Coming on the heels of a parliamentary pronouncement by the Senior Minister of State, Indranee Rajah, that tuition adds no value to students, this only shows MOE's capacity for denial - which I wrote about HERE. This capacity is so great that MOE actually denies the rules of English Grammar and makes up their own.

(1) Imagine the scenario of a first man telling a second man as they both get slowly dehydrated in the hot desert, "It's not hot. It's all in your mind. It's actually freezing cold." Clearly, the first man is delusional. The freezing cold is all in HIS mind.

(2) Similarly, MOE (through Indranee Rajah) tells us, "Tuition is unnecessary. It's all in your mind." Clearly, MOE is delusional. The "unnecessary" is all in THEIR mind.

(3) Similarly, MOE is telling this parent of a child in a brand name primary school, "The need for a comma to indicate a pause is unnecessary. It's all in your mind." Clearly, MOE is delusional. That commas are unnecessary in scientific speak, is all in THEIR mind.

For the record, my kids had no tuition. However, Little Boy wasn't taught what he needed to know to tackle PSLE. He self-studied using materials I imported from all over the world. The materials and the teaching given by his teachers were not enough.

It is IMPOSSIBLE for teachers to teach the new PSLE syllabus effectively in classes of 40 using crappy textbooks. We ask TOO MUCH of our teachers. Many cannot THEMSELVES cope with the Higher Order Thinking questions. This stresses teachers too. Why expect teachers to teach what they do not master? Why expect our kids to do what the teachers cannot do? I would like to see every primary school teacher take the PSLE every 3 years to see if they can score A* too.

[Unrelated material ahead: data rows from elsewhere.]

Inductive system_step : relation System :=
  | sys_control c l c' t a i v g :
      controller_step frange c l c' → system_step (Build_System c t a i v g) (Build_System c' t a i v g)
  | sys_request c t a i v g env path r :
      system_step (Build_System c t a i v g) (Build_System c (processServe net t env path r).2 a i v g)
  | sys_check c t a i v g enet now req :
      system_step (Build_System c t a i v g)
        (Build_System c t (adapterCheck hrange frange enet now a req).2 i v g)
  (* the token service's stream *)
  | sys_iss_open w s rn t a i v g id snapshot s' :
      is_Some (tp_synced t) → tp_pending t = false → StreamIssuanceRules s = (id, snapshot, s') →
      system_step (Build_System (Build_ControllerProcess w s rn) t a i v g)
        (Build_System (Build_ControllerProcess w s' rn) (processConnect t) a (conn_open i id snapshot) v g)
  | sys_iss_send w s rn t a i v g id m f :
      cn_id i = Some id → takeMessage (iss s) id = Some (m, f) →
      system_step (Build_System (Build_ControllerProcess w s rn) t a i v g)
        (Build_System (Build_ControllerProcess w (set_iss s f) rn) t a (conn_send i m) v g)
  | sys_iss_deliver c t a i v g m wire :
      is_Some (tp_synced t) → tp_pending t = false → cn_wire i = m :: wire →
      system_step (Build_System c t a i v g)
        (Build_System c (processMessage irange t m) a (conn_deliver i m wire) v g)
  | sys_iss_store c t a i v g :
      tp_pending t = true → is_Some (tp_synced t) →
      system_step (Build_System c t a i v g) (Build_System c (processStore t) a i v g)
  | sys_iss_break c t a i v g :
      system_step (Build_System c t a i v g) (Build_System c t a (conn_break i) v g)
  (* the streams of the adapter, one in each mode *)
  | sys_ver_open w s rn t a i v g id snapshot s' :
      is_Some (verSet (ap_client a)) → ap_genPending a = false → ap_verPending a = false →
      StreamVerificationRules s = (id, snapshot, s') →
      system_step (Build_System (Build_ControllerProcess w s rn) t a i v g)
        (Build_System (Build_ControllerProcess w s' rn) t (startAdapter (ap_client a)) i (conn_open v id snapshot) g)
  | sys_ver_send w s rn t a i v g id m f :
      cn_id v = Some id → takeMessage (ver s) id = Some (m, f) →
      system_step (Build_System (Build_ControllerProcess w s rn) t a i v g)
        (Build_System (Build_ControllerProcess w (set_ver s f) rn) t a i (conn_send v m) g)
  | sys_ver_deliver c t a i v g m wire :
      is_Some (verSet (ap_client a)) → ap_verPending a = false → cn_wire v = m :: wire →
      system_step (Build_System c t a i v g)
        (Build_System c t (adapterVerification vrange a m) i (conn_deliver v m wire) g)
  | sys_ver_store c t a i v g :
      ap_verPending a = true → system_step (Build_System c t a i v g) (Build_System c t (adapterVerificationStore a) i v g)
  | sys_ver_break c t a i v g :
      system_step (Build_System c t a i v g) (Build_System c t a i (conn_break v) g)
  | sys_gen_open w s rn t a i v g id snapshot s' :
      is_Some (genSet (ap_client a)) → ap_genPending a = false → ap_verPending a = false →
      StreamGenerationRules s = (id, snapshot, s') →
      system_step (Build_System (Build_ControllerProcess w s rn) t a i v g)
        (Build_System (Build_ControllerProcess w s' rn) t (startAdapter (ap_client a)) i v (conn_open g id snapshot))
  | sys_gen_send w s rn t a i v g id m f :
      cn_id g = Some id → takeMessage (gen s) id = Some (m, f) →
      system_step (Build_System (Build_ControllerProcess w s rn) t a i v g)
        (Build_System (Build_ControllerProcess w (set_gen s f) rn) t a i v (conn_send g m))
  | sys_gen_deliver c t a i v g m wire :
      is_Some (genSet (ap_client a)) → ap_genPending a = false → cn_wire g = m :: wire →
      system_step (Build_System c t a i v g)
        (Build_System c t (adapterGeneration grange a m) i v (conn_deliver g m wire))
  | sys_gen_store c t a i v g :
      ap_genPending a = true → system_step (Build_System c t a i v g) (Build_System c t (adapterGenerationStore a) i v g)
  | sys_gen_break c t a i v g :
      system_step (Build_System c t a i v g) (Build_System c t a i v (conn_break g)).

(** A run, with the states of the cluster, the last one first. *)
Inductive system_run (s0 : System) : list W → System → Prop :=
  | sys_start : system_run s0 [cp_cluster (sy_ctl s0)] s0
  | sys_next ws s s' :
      system_run s0 ws s → system_step s s' → system_run s0 (cp_cluster (sy_ctl s') :: ws) s'.

(** A trace of the controller alone. *)
Lemma system_run_control s0 ws c t a i v g tr c' :
  system_run s0 ws (Build_System c t a i v g) → controller_trace frange c tr c' →
  system_run s0 (tr.*2 ++ ws) (Build_System c' t a i v g).
Proof.
  intros Hrun. induction 1 as [|tr p l p' _ IH Hstep]; [done|]. simpl.
  change (cp_cluster p') with (cp_cluster (sy_ctl (Build_System p' t a i v g))).
  eapply sys_next; [exact IH|]. by eapply sys_control.
Qed.

(** ** The runs of the parts *)

Lemma system_step_controller s s' : system_step s s' → ∃ l, controller_step frange (sy_ctl s) l (sy_ctl s').
Proof.
  assert (∀ c : ControllerProcess W, ∃ l, controller_step frange c l c) as Hidle.
  { intros [w0 s1 rn0]. eexists. apply cluster_changes. }
  destruct 1 as [c l c' t a i v g Hc| | |w s rn t a i v g id sn s' _ _ Hs|w s rn t a i v g id m f _ Hm| | |
    |w s rn t a i v g id sn s' _ _ _ Hs|w s rn t a i v g id m f _ Hm| | |
    |w s rn t a i v g id sn s' _ _ _ Hs|w s rn t a i v g id m f _ Hm| | |]; simpl; try apply Hidle; [by exists l|..].
  all: exists Silent; apply stream_rpc.
  - replace s' with (StreamIssuanceRules s).2 by (by rewrite Hs). constructor.
  - by econstructor.
  - replace s' with (StreamVerificationRules s).2 by (by rewrite Hs). constructor.
  - by econstructor.
  - replace s' with (StreamGenerationRules s).2 by (by rewrite Hs). constructor.
  - by econstructor.
Qed.

Lemma system_run_controller s0 ws s : system_run s0 ws s → controller_run frange (sy_ctl s0) ws (sy_ctl s).
Proof.
  induction 1 as [|ws s s' _ IH Hstep]; [constructor|].
  destruct (system_step_controller s s' Hstep) as [l Hl]. by econstructor.
Qed.

(** The messages among what a token service heard. *)
Definition messages (hs : list Heard) : list (StreamResponse ProtoIssuanceRule) :=
  omap (λ h, match h with Opened => None | Received resp => Some resp end) hs.

Lemma system_step_tts s s' :
  system_step s s' →
  (sy_tts s' = sy_tts s ∧ cn_received (sy_iss s') = cn_received (sy_iss s)) ∨
  ∃ h, tts_step net irange (sy_tts s) h (sy_tts s') ∧
       cn_received (sy_iss s') = cn_received (sy_iss s) ++ messages (option_list h).
Proof.
  destruct 1; simpl; try (by left); right; eexists; (split; [by constructor|]); simpl; by rewrite ?app_nil_r.
Qed.

Lemma system_run_tts s0 ws s :
  cn_received (sy_iss s0) = [] → system_run s0 ws s →
  ∃ hs, tts_run net irange (sy_tts s0) hs (sy_tts s) ∧ messages hs = cn_received (sy_iss s).
Proof.
  intros Hrec0. induction 1 as [|ws s s' _ (hs & IH & Hm) Hstep]; [exists []; split; [constructor|by rewrite Hrec0]|].
  destruct (system_step_tts s s' Hstep) as [[-> ->]|(h & Hh & ->)]; [by exists hs|].
  exists (hs ++ option_list h). split; [by eapply tts_next|]. unfold messages in *. by rewrite omap_app, Hm.
Qed.

Lemma system_run_adapter s0 ws s :
  system_run s0 ws s → rtc (adapter_step hrange frange grange vrange) (sy_adapter s0) (sy_adapter s).
Proof.
  induction 1 as [|ws s s' _ IH Hstep]; [done|]. destruct Hstep; simpl in *; try done;
    (eapply rtc_r; [done|]); by constructor.
Qed.

(** ** What the processes run with *)

(** The handler has no rules, and says so. *)
Definition tts_fresh (t : TTSProcess) : Prop :=
  issuanceRules (srv_handler (tp_server t)) = None ∧ tp_synced t ≠ Some true ∧ tp_pending t = false.

(** The handler runs with the compiled form of a set of the controller, and says so
    or is about to. *)
Definition tts_runs (t : TTSProcess) (rules : list PublishedIssuanceRule) : Prop :=
  (tp_synced t = Some true ∨ tp_pending t = true) ∧ ∃ compiled,
    CompileIssuanceRules (map handlerConfig (sortBy issuanceSortKey (irange (rules_map keyFor rules)).*2))
    = Ok compiled ∧ issuanceRules (srv_handler (tp_server t)) = Some compiled.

If you can't read the post above, I have magnified the question and reproduced the text below in large font.



This P6 science question is taken from a paper that is set by a local brand name primary school. The majority of the students who took this test gave the answer as (4). The science teacher insisted that the answer is (2). The reason given was that sentence D should be interpreted to mean that only light energy is given off when an electric current passes through it. 

The children, as well as many other adults who are well versed in the English language, unanimously agreed that the students were correct to interpret the sentence as meaning that the bulb will give off light energy (though it does not rule out other forms of energy) only if an electric current passes through it (so if there is no electric current, the bulb will not give off light energy. 

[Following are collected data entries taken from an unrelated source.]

(** C10 (amended): with a valid [page_size] and a [page_index] that is not
    numeric, neither view calls the search collaborator; [do_search], given a
    non-empty search string and a search environment that is set up, and
    [course_discovery], with the display-order feature disabled, catch the
    [ValueError] of the integer parsing and answer with status 500 and the
    body [{"error": <message of the parse error>}], the message being the
    one [int] raised with, whatever its wording. *)
Theorem bad_page_index_is_reported (cfg : settings) (env : collaborators)
    (req : request) (raw_size raw_page : string) :
  POST req !! "page_size" = Some raw_size →
  valid_page_size cfg raw_size →
  POST req !! "page_index" = Some raw_page →
  int_literal cfg raw_page = None →
  (∀ course_id,
     search_calls (calls (run (do_search cfg env req course_id)).2) = []
     ∧ (truthy (POST req !! "search_string") = true →
        set_search_enviroment env req course_id = Ret tt →
        (run (do_search cfg env req course_id)).1
        = Ret {| content :=
                   error_body (int_message cfg raw_page);
                 content_type := "application/json";
                 status := 500 |}))
  ∧ search_calls (calls (run (course_discovery cfg env req)).2) = []
  ∧ (taxoman_enabled cfg = false →
     (run (course_discovery cfg env req)).1
     = Ret {| content :=
                error_body (int_message cfg raw_page);
              content_type := "application/json";
              status := 500 |}).
Proof.
  intros Hs (n & Hn & Hr) Hp Hbad.
  assert (_process_pagination_values cfg req
          = Raise (ValueError (int_message cfg raw_page))) as Hpag.
  { unfold _process_pagination_values. rewrite Hs.
    apply py_int_Ret in Hn. rewrite Hn.
    rewrite (proj2 (in_range_test cfg n) Hr), Hp.
    unfold py_int. rewrite Hbad. reflexivity. }
  split; [|split].
  - intros course_id. unfold_view. rewrite Hpag.
    destruct (set_search_enviroment env req course_id) as [[]|e];
      destruct (truthy (POST req !! "search_string")); cbn;
      split; try reflexivity; try discriminate; intros _ _; reflexivity.
  - unfold_view. rewrite Hpag. cbn.
    match goal with
    | |- context [taxoman_block cfg env ?fr] =>
        destruct (extends_observations _ _ (taxoman_block_extends env cfg fr))
          as (_ & _ & Hsc & _);
        destruct (taxoman_block cfg env fr) as [[[]|e] fr']
    end; exact Hsc.
  - intros Hoff. unfold_view. rewrite Hpag. cbn.
    rewrite (taxoman_block_disabled env cfg _ Hoff). reflexivity.
Qed.

Lemma bad_page_index_is_reported_witness :
  (run (do_search default_settings healthy bad_index_request None)).1
  = Ret {| content :=
             error_body "invalid literal for int() with base 10: 'abc'";
           content_type := "application/json";
           status := 500 |}
  ∧ (run (course_discovery default_settings healthy bad_index_request)).1
    = Ret {| content :=
               error_body "invalid literal for int() with base 10: 'abc'";
             content_type := "application/json";
             status := 500 |}.
Proof.
  assert (valid_page_size default_settings "10") as Hvalid.
  { exists 10. split; [reflexivity|]. vm_compute. split; [reflexivity|].
    discriminate. }
  pose proof (bad_page_index_is_reported default_settings healthy
                bad_index_request "10" "abc" eq_refl Hvalid eq_refl eq_refl)
    as (Hdo & _ & Hdisc).
  split.
  - exact (proj2 (Hdo None) eq_refl eq_refl).
  - exact (Hdisc eq_refl).
Defined.

Section Annotation.
Context (cfg : settings) (env : collaborators) (req : request).

Lemma facet_annotated_dom (order facets facets' : gmap string pyval) :
  (∀ slug, facet_annotated env order facets facets' slug) →
  dom facets' = dom facets.
Proof.
  intros Hall. apply set_eq. intros slug. rewrite !elem_of_dom.
  specialize (Hall slug). unfold facet_annotated in Hall.
  destruct (facets !! slug) as [facet|].
  - destruct (order !! slug).
    + destruct Hall as (fields & fv & _ & _ & ->). split; eauto.
    + rewrite Hall. reflexivity.
  - rewrite Hall. reflexivity.
Qed.

(** A run of [course_discovery] that ends with status 200 went through
    the whole [try] block, and the display-order block then completed. *)
Lemma course_discovery_status_200 (resp : HttpResponse) (fr : frame) :
  run (course_discovery cfg env req) = (Ret resp, fr) →
  status resp = 200 →
  ∃ r fr1,
    search_returned env (calls fr1) r
    ∧ results fr1 = r
    ∧ taxoman_block cfg env fr1 = (Ret tt, fr)
    ∧ content resp = results fr.
Proof.
  run_view; intros Hrun Hst; simplify_eq/=; after_taxoman;
    try discriminate.
  all: try congruence.
  repeat match goal with u : unit |- _ => destruct u end.
  eexists _, _. split; [|split; [reflexivity|split; [eassumption|reflexivity]]].
  eexists. split.
  - cbn. apply list_elem_of_In. right. left. reflexivity.
  - cbn. f_equal. eassumption.
Qed.
End Annotation.

(** C8: when [course_discovery] answers with status 200 and the
    display-order feature is enabled, the answer is the search result in
    which every facet whose slug has a display order has gained
    [display_order] and has had [facet_values] replaced by the list the
    ordering collaborator gives for that slug, every other facet is as the
    search returned it, a slug known to the ordering collaborator only adds
    nothing, and the facets of the answer have exactly the slugs of the
    facets of the search result. *)
Theorem facets_are_annotated (cfg : settings) (env : collaborators)
    (req : request) (resp : HttpResponse) (fr : frame) :
  taxoman_enabled cfg = true →
  run (course_discovery cfg env req) = (Ret resp, fr) →
  status resp = 200 →
  ∃ r order,
    search_returned env (calls fr) r
    ∧ get_facet_slugs_display_order env = Ret order
    ∧ results_annotated env order r (content resp)
    ∧ ∀ facets,
        py_getitem r "facets" = Ret (PDict facets) →
        ∃ facets',
          py_getitem (content resp) "facets" = Ret (PDict facets')
          ∧ dom facets' = dom facets
          ∧ ∀ slug, facet_annotated env order facets facets' slug.
Proof.
  intros Hon Hrun Hst.
  destruct (course_discovery_status_200 cfg env req resp fr Hrun Hst)
    as (r & fr1 & Hsearch & Hr & Htax & Hcontent).
  destruct (taxoman_block_annotates env cfg fr1 fr Hon Htax)
    as (order & Horder & Hann).
  rewrite Hr, <- Hcontent in Hann.
  exists r, order. split; [|split; [exact Horder|split; [exact Hann|]]].
  - destruct Hsearch as (ev & Hin & Hout). exists ev. split; [|exact Hout].
    pose proof (taxoman_block_extends env cfg fr1) as Hext.
    rewrite Htax in Hext.
    apply (extends_observations _ _ Hext). exact Hin.
  - intros facets Hfacets.
    destruct Hann as [[Hempty ->]|(rd & f0 & facets' & -> & Hf0 & -> & Hall)].
    + exists facets. split; [exact Hfacets|]. split; [reflexivity|].
      intros slug. unfold facet_annotated.
      destruct (facets !! slug) as [facet|] eqn:Hs; [|reflexivity].
      destruct (order !! slug) eqn:Ho; [|reflexivity].
      rewrite Hempty, lookup_empty in Ho. discriminate Ho.
    + cbn in Hfacets. rewrite Hf0 in Hfacets. inversion Hfacets; subst f0.
      exists facets'. split; [cbn; rewrite lookup_insert_eq; reflexivity|].
      split; [exact (facet_annotated_dom env order facets facets' Hall)|].
      exact Hall.
Qed.

Lemma facets_are_annotated_witness :
  ∃ r order,
    search_returned healthy
      (calls (run (course_discovery taxoman_settings healthy
                     robotics_request)).2) r
    ∧ get_facet_slugs_display_order healthy = Ret order
    ∧ results_annotated healthy order r (content annotated_response)
    ∧ ∀ facets,
        py_getitem r "facets" = Ret (PDict facets) →
        ∃ facets',
          py_getitem (content annotated_response) "facets"
          = Ret (PDict facets')
          ∧ dom facets' = dom facets
          ∧ ∀ slug, facet_annotated healthy order facets facets' slug.
Proof.
  apply (facets_are_annotated taxoman_settings healthy robotics_request
           annotated_response).
  - reflexivity.
  - vm_compute. reflexivity.
  - reflexivity.
Defined.


(** * Further properties of the request normalisation *)



(** X2: raising the maximum page size never turns an accepted request into
    a rejected one, nor changes what is returned for it. *)
Theorem raising_the_limit_keeps_acceptance (cfg cfg' : settings)
    (req : request) (r : Z * Z * Z) :
  int_literal cfg' = int_literal cfg →
  max_page_size cfg ≤ max_page_size cfg' →
  _process_pagination_values cfg req = Ret r →
  _process_pagination_values cfg' req = Ret r.
Proof.
  intros Hint Hle. unfold _process_pagination_values, py_int.
  rewrite Hint.
  destruct (POST req !! "page_size") as [raw_size|]; [|auto].
  destruct (int_literal cfg raw_size) as [n|]; [|discriminate].
  destruct (negb ((0 <? n) && (n <=? max_page_size cfg))) eqn:Hrange;
    [discriminate|].
  apply in_range_test in Hrange.
  assert (0 < n ≤ max_page_size cfg') as Hrange' by lia.
  apply in_range_test in Hrange'. rewrite Hrange'.
  destruct (POST req !! "page_index") as [raw_page|]; [|auto].
  destruct (int_literal cfg raw_page); [auto|discriminate].
Qed.

Lemma raising_the_limit_keeps_acceptance_witness :
  _process_pagination_values large_limit_settings robotics_request
  = Ret (10, 20, 2).
Proof.
  apply (raising_the_limit_keeps_acceptance small_limit_settings
           large_limit_settings robotics_request).
  - reflexivity.
  - vm_compute. discriminate.
  - reflexivity.
Defined.

(** X3: filtering is idempotent and only ever removes keys: the dictionary
    built by [_process_field_values] is part of [request.POST], and passing
    it through [_process_field_values] again gives it back unchanged. *)
Theorem field_values_idempotent (env : collaborators) (req : request) :
  _process_field_values env req ⊆ POST req
  ∧ _process_field_values env (with_POST req (_process_field_values env req))
    = _process_field_values env req.
Proof.
  unfold _process_field_values, with_POST. cbn [POST]. split.
  - apply map_filter_subseteq.
  - apply map_eq. intros key. rewrite !map_lookup_filter.
    destruct (POST req !! key) as [v|]; cbn; [|reflexivity].
    destruct (decide (key ∈ course_discovery_filter_fields env)) as [Hin|Hin].
    + rewrite option_guard_True by exact Hin. cbn.
      rewrite option_guard_True by exact Hin. reflexivity.
    + rewrite option_guard_False by exact Hin. reflexivity.
Qed.

(** X4: only the members of the collaborator's list of filter fields matter,
    not their order or repetition, and a list with more members keeps at
    least the same entries of the request. *)
Theorem field_values_grow_with_the_allow_list (env env' : collaborators)
    (req : request) :
  (∀ key, key ∈ course_discovery_filter_fields env →
          key ∈ course_discovery_filter_fields env') →
  _process_field_values env req ⊆ _process_field_values env' req
  ∧ ((∀ key, key ∈ course_discovery_filter_fields env' →
             key ∈ course_discovery_filter_fields env) →
     _process_field_values env req = _process_field_values env' req).
Proof.
  intros Hsub.
  assert (Hlookup : ∀ (e : collaborators) key,
            _process_field_values e req !! key
            = if bool_decide (key ∈ course_discovery_filter_fields e)
              then POST req !! key else None).
  { intros e key. unfold _process_field_values. rewrite map_lookup_filter.
    destruct (POST req !! key) as [v|]; cbn.
    - case_bool_decide as Hin.
      + rewrite option_guard_True by exact Hin. reflexivity.
      + rewrite option_guard_False by exact Hin. reflexivity.
    - case_bool_decide; reflexivity. }
  split.
  - apply map_subseteq_spec. intros key v. rewrite !Hlookup.
    case_bool_decide as Hin; [|discriminate].
    rewrite bool_decide_true by auto. auto.
  - intros Hsup. apply map_eq. intros key. rewrite !Hlookup.
    rewrite (bool_decide_ext _ (key ∈ course_discovery_filter_fields env'))
      by (split; auto).
    reflexivity.
Qed.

 The HOD called to clarify that her teacher (and therefore the dept) is correct. She apparently said that there is nothing wrong with the statement, and that it is not meant to be read in an 'English' way, but rather in a 'scientific' way. She then proceeded to read the sentence aloud, pausing after the word 'only'. When it was pointed out to her that there is a need for a comma after 'only' if it is to be read with a pause, she insisted that that was the 'scientific' way of reading the sentence, and went on to qualify that laymen would not be able to distinguish between the scientific reading and the English reading, but that the students, having studied the subject for four years, were expected to tell the difference. According to her, this would set the A* students apart from the A students. 

Since when has our English language developed a 'scientific' dialect?! And if you cannot apply standard English language rules to reading the questions of a paper set in English, then perhaps we need to clarify that the paper is written in Scientific-English instead? What kind of nonsense is this?

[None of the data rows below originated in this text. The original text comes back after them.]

(** The store after a call is the store before it, or that store with the
    row of the prefix rewritten. *)
Lemma getNextID_store env db prefix :
  snd (getNextID env db prefix) = db \/
  exists v, snd (getNextID env db prefix)
            = set_next_numbers (fun m => <[prefix := v]> m) db.
Proof.
  unfold getNextID, getNextID_body, First_next_number, put_next_number, commit_and_format.
  destruct (find_err env) as [fe|]; cbn.
  - destruct (errors_Is fe ErrRecordNotFound); cbn; [|auto].
    destruct (create_err env); cbn; [auto|].
    destruct (commit_err env); cbn; [auto|right; eexists; reflexivity].
  - destruct (backpack_id_next_numbers db !! prefix) as [n|]; cbn.
    + destruct (save_err env); cbn; [auto|].
      destruct (commit_err env); cbn; [auto|right; eexists; reflexivity].
    + destruct (create_err env); cbn; [auto|].
      destruct (commit_err env); cbn; [auto|right; eexists; reflexivity].
Qed.

(** A call that reports an error has rolled back. *)
Lemma getNextID_error env db prefix e :
  snd (fst (getNextID env db prefix)) = Some e ->
  getNextID env db prefix = ((EmptyString, Some e), db).
Proof.
  unfold getNextID, getNextID_body, First_next_number, put_next_number, commit_and_format.
  destruct (find_err env) as [fe|]; cbn.
  - destruct (errors_Is fe ErrRecordNotFound); cbn.
    + destruct (create_err env); cbn; [now intros [= <-]|].
      destruct (commit_err env); cbn; [now intros [= <-]|discriminate].
    + now intros [= <-].
  - destruct (backpack_id_next_numbers db !! prefix) as [n|]; cbn.
    + destruct (save_err env); cbn; [now intros [= <-]|].
      destruct (commit_err env); cbn; [now intros [= <-]|discriminate].
    + destruct (create_err env); cbn; [now intros [= <-]|].
      destruct (commit_err env); cbn; [now intros [= <-]|discriminate].
Qed.

(** ["%04d"] writes different numbers differently. *)
Lemma Sprintf_04d_inj a b :
  0 <= a <= GoInt.max_int -> 0 <= b <= GoInt.max_int ->
  Fmt.Sprintf_04d a = Fmt.Sprintf_04d b -> a = b.
Proof.
  intros Ha Hb H. unfold GoInt.max_int in *.
  destruct (FmtFacts.Sprintf_04d_nonneg a) as [Hva _]; [lia|].
  destruct (FmtFacts.Sprintf_04d_nonneg b) as [Hvb _]; [lia|].
  rewrite <- Hva, <- Hvb. now rewrite H.
Qed.

End AllocatorFacts.

(** X1. Whatever the engine does to the store calls of [getNextID], a call
    that returns an error returns the empty string with it and leaves the
    store exactly as it found it: the row is neither created nor
    advanced. *)
Theorem getNextID_failure_leaves_store
    (env : Item.Faults) (db : Database.DB) (prefix : string) (e : error) :
  snd (fst (Item.getNextID env db prefix)) = Some e ->
  fst (fst (Item.getNextID env db prefix)) = EmptyString /\
  snd (Item.getNextID env db prefix) = db.
Proof.
  intros H. rewrite (AllocatorFacts.getNextID_error _ _ _ _ H). auto.
Qed.

(** X1, with an engine that refuses the commit, on the store whose counter
    for ABC stands at 41. *)
Lemma getNextID_failure_leaves_store_witness :
  fst (fst (Item.getNextID ItemExamples.commit_fails Examples.db_abc41 "ABC")) = EmptyString /\
  snd (Item.getNextID ItemExamples.commit_fails Examples.db_abc41 "ABC") = Examples.db_abc41.
Proof.
  apply (getNextID_failure_leaves_store ItemExamples.commit_fails Examples.db_abc41
           "ABC" (ErrDriver "connection reset")).
  vm_compute. reflexivity.
Defined.

(** X2. [getNextID] for one prefix never touches the counter of another
    prefix, nor any other table, whether it succeeds or fails. *)
Theorem getNextID_other_prefixes_untouched
    (env : Item.Faults) (db : Database.DB) (prefix other : string) :
  other <> prefix ->
  let db' := snd (Item.getNextID env db prefix) in
  Database.backpack_id_next_numbers db' !! other
  = Database.backpack_id_next_numbers db !! other /\
  Database.users db' = Database.users db /\
  Database.organizations db' = Database.organizations db /\
  Database.organization_users db' = Database.organization_users db /\
  Database.reset_tokens db' = Database.reset_tokens db.
Proof.
  intros Hne db'. subst db'.
  destruct (AllocatorFacts.getNextID_store env db prefix) as [-> | [v ->]]; [auto|].
  unfold Database.set_next_numbers.
  cbn [Database.backpack_id_next_numbers Database.users Database.organizations
       Database.organization_users Database.reset_tokens].
  rewrite lookup_insert_ne by congruence. auto.
Qed.

(** X2, for an allocation under XYZ seen from the counter of ABC. *)
Lemma getNextID_other_prefixes_untouched_witness :
  Database.backpack_id_next_numbers
    (snd (Item.getNextID Item.no_faults Examples.db_abc41 "XYZ")) !! "ABC"%string
  = Database.backpack_id_next_numbers Examples.db_abc41 !! "ABC"%string.
Proof.
  refine (proj1 (getNextID_other_prefixes_untouched Item.no_faults Examples.db_abc41
                   "XYZ" "ABC" _)).
  discriminate.
Defined.

(** X3. Allocations made one after the other for a prefix whose counter
    stands at [n >= 0] return the identifiers of [n + 1], [n + 2], ...,
    [n + k] in that order, no two of them equal, and leave the counter at
    [n + k]. *)
Theorem allocate_contiguous_distinct
    (k : nat) (db : Database.DB) (prefix : string) (n : Z) :
  Database.backpack_id_next_numbers db !! prefix = Some n ->
  0 <= n -> n + Z.of_nat k <= GoInt.max_int ->
  fst (Item.allocate k db prefix)
  = map (fun i => Fmt.Sprintf_04d (n + Z.of_nat i)) (seq 1 k) /\
  NoDup (fst (Item.allocate k db prefix)) /\
  Database.backpack_id_next_numbers (snd (Item.allocate k db prefix)) !! prefix
  = Some (n + Z.of_nat k).
Proof.
  intros Hn H0 Hmax.
  destruct (ItemFacts.allocate_run k db prefix n Hn) as [Hids Hlast];
    [unfold GoInt.min_int; lia|exact Hmax|].
  split; [exact Hids|]. split; [|exact Hlast].
  rewrite Hids.
  change (NoDup ((fun i => Fmt.Sprintf_04d (n + Z.of_nat i)) <$> seq 1 k)).
  apply NoDup_fmap_2_strong; [|apply NoDup_seq].
  intros i j Hi Hj Heq. apply elem_of_seq in Hi, Hj.
  apply AllocatorFacts.Sprintf_04d_inj in Heq; lia.
Qed.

Tuesday, September 17, 2013

Private Tuition Not Necessary in Singapore

It appears that Miss Indranee Rajah has asserted that...

(1) private tuition is not necessary in Singapore in order to pass exams

(2) exit interviews done by MOE of teachers who leave the teaching service show no evidence of teachers leaving to join the private tuition industry.

Some People Join The Teaching Service With the Intent to Leave
I'll tell you this. My neighbour is an NIE trained Math tuition teacher who runs a thriving tuition practice. She explained to me 2 years ago that she had encouraged her daughter to join the teaching service, work for a few years and then quit to become a private tutor like herself. "There is good work-life balance, classes are smaller... and the money is good." she explained. Hence, her daughter JOINED the teaching service with the express intention to serve out her time and THEN become a tuition teacher.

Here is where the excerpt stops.